From the first line of the data through the line containing "Variable lower : string -> string.", return each line exactly.
== == ==
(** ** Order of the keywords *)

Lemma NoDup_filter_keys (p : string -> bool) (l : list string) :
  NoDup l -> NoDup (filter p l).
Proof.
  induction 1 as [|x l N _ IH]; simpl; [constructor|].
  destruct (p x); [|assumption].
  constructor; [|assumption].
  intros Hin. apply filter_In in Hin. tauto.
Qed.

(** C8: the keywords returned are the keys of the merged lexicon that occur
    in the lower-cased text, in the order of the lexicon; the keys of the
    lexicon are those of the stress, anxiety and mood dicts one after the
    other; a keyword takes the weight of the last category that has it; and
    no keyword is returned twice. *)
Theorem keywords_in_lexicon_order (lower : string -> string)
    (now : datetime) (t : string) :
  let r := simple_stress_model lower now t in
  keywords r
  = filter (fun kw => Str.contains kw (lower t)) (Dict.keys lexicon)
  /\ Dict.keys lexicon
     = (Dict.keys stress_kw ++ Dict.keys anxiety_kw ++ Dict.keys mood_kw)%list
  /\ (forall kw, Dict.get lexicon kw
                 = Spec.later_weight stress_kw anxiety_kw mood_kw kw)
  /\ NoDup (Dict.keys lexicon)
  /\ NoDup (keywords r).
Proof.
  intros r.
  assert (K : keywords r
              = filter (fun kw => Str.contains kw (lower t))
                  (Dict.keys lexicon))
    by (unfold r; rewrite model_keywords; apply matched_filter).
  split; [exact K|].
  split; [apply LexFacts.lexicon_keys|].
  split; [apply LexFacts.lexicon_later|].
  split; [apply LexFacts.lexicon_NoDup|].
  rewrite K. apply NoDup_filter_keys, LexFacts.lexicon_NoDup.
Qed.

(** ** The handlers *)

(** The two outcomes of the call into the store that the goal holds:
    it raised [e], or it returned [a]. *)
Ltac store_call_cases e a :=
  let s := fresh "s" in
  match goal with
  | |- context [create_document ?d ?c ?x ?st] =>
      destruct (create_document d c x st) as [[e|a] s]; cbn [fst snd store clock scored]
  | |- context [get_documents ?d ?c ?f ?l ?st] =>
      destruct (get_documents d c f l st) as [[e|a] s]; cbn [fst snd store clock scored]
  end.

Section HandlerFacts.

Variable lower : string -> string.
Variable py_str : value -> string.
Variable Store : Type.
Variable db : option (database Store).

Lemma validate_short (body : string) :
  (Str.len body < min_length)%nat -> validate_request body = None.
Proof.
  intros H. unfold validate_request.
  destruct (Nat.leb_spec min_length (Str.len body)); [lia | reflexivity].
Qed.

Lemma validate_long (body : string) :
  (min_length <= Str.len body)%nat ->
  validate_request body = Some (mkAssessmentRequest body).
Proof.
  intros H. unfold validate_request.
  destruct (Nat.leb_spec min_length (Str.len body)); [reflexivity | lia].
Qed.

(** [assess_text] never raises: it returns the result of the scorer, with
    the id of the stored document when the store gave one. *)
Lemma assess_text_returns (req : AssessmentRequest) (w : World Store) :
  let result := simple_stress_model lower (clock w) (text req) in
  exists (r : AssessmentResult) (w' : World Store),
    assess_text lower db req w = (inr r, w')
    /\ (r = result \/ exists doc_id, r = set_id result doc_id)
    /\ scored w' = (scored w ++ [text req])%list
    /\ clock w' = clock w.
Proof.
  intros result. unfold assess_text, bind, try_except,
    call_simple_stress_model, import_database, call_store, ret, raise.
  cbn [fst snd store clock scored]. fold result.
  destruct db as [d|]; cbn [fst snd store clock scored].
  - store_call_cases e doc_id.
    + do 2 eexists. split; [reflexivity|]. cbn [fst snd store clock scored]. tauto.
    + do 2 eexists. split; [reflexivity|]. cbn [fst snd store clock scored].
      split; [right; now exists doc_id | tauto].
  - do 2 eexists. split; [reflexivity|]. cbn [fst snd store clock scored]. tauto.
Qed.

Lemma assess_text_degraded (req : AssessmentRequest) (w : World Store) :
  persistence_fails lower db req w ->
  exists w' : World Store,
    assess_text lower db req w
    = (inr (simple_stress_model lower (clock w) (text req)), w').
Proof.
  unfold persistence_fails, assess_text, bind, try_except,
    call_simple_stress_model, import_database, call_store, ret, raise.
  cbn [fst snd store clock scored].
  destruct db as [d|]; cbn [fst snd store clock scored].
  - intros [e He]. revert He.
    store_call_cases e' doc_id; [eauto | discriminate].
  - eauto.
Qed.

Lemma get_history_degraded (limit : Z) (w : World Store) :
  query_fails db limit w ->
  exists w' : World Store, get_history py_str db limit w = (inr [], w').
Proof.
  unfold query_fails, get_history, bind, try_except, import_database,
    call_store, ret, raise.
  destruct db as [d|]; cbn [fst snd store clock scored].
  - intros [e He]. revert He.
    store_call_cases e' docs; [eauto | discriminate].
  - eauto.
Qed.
== == ==
TASK OUTPUT
(** ** Order of the keywords *)

Lemma NoDup_filter_keys (p : string -> bool) (l : list string) :
  NoDup l -> NoDup (filter p l).
Proof.
  induction 1 as [|x l N _ IH]; simpl; [constructor|].
  destruct (p x); [|assumption].
  constructor; [|assumption].
  intros Hin. apply filter_In in Hin. tauto.
Qed.

(** C8: the keywords returned are the keys of the merged lexicon that occur
    in the lower-cased text, in the order of the lexicon; the keys of the
    lexicon are those of the stress, anxiety and mood dicts one after the
    other; a keyword takes the weight of the last category that has it; and
    no keyword is returned twice. *)
Theorem keywords_in_lexicon_order (lower : string -> string)
    (now : datetime) (t : string) :
  let r := simple_stress_model lower now t in
  keywords r
  = filter (fun kw => Str.contains kw (lower t)) (Dict.keys lexicon)
  /\ Dict.keys lexicon
     = (Dict.keys stress_kw ++ Dict.keys anxiety_kw ++ Dict.keys mood_kw)%list
  /\ (forall kw, Dict.get lexicon kw
                 = Spec.later_weight stress_kw anxiety_kw mood_kw kw)
  /\ NoDup (Dict.keys lexicon)
  /\ NoDup (keywords r).
Proof.
  intros r.
  assert (K : keywords r
              = filter (fun kw => Str.contains kw (lower t))
                  (Dict.keys lexicon))
    by (unfold r; rewrite model_keywords; apply matched_filter).
  split; [exact K|].
  split; [apply LexFacts.lexicon_keys|].
  split; [apply LexFacts.lexicon_later|].
  split; [apply LexFacts.lexicon_NoDup|].
  rewrite K. apply NoDup_filter_keys, LexFacts.lexicon_NoDup.
Qed.

(** ** The handlers *)

(** The two outcomes of the call into the store that the goal holds:
    it raised [e], or it returned [a]. *)
Ltac store_call_cases e a :=
  let s := fresh "s" in
  match goal with
  | |- context [create_document ?d ?c ?x ?st] =>
      destruct (create_document d c x st) as [[e|a] s]; cbn [fst snd store clock scored]
  | |- context [get_documents ?d ?c ?f ?l ?st] =>
      destruct (get_documents d c f l st) as [[e|a] s]; cbn [fst snd store clock scored]
  end.

Section HandlerFacts.

Variable lower : string -> string.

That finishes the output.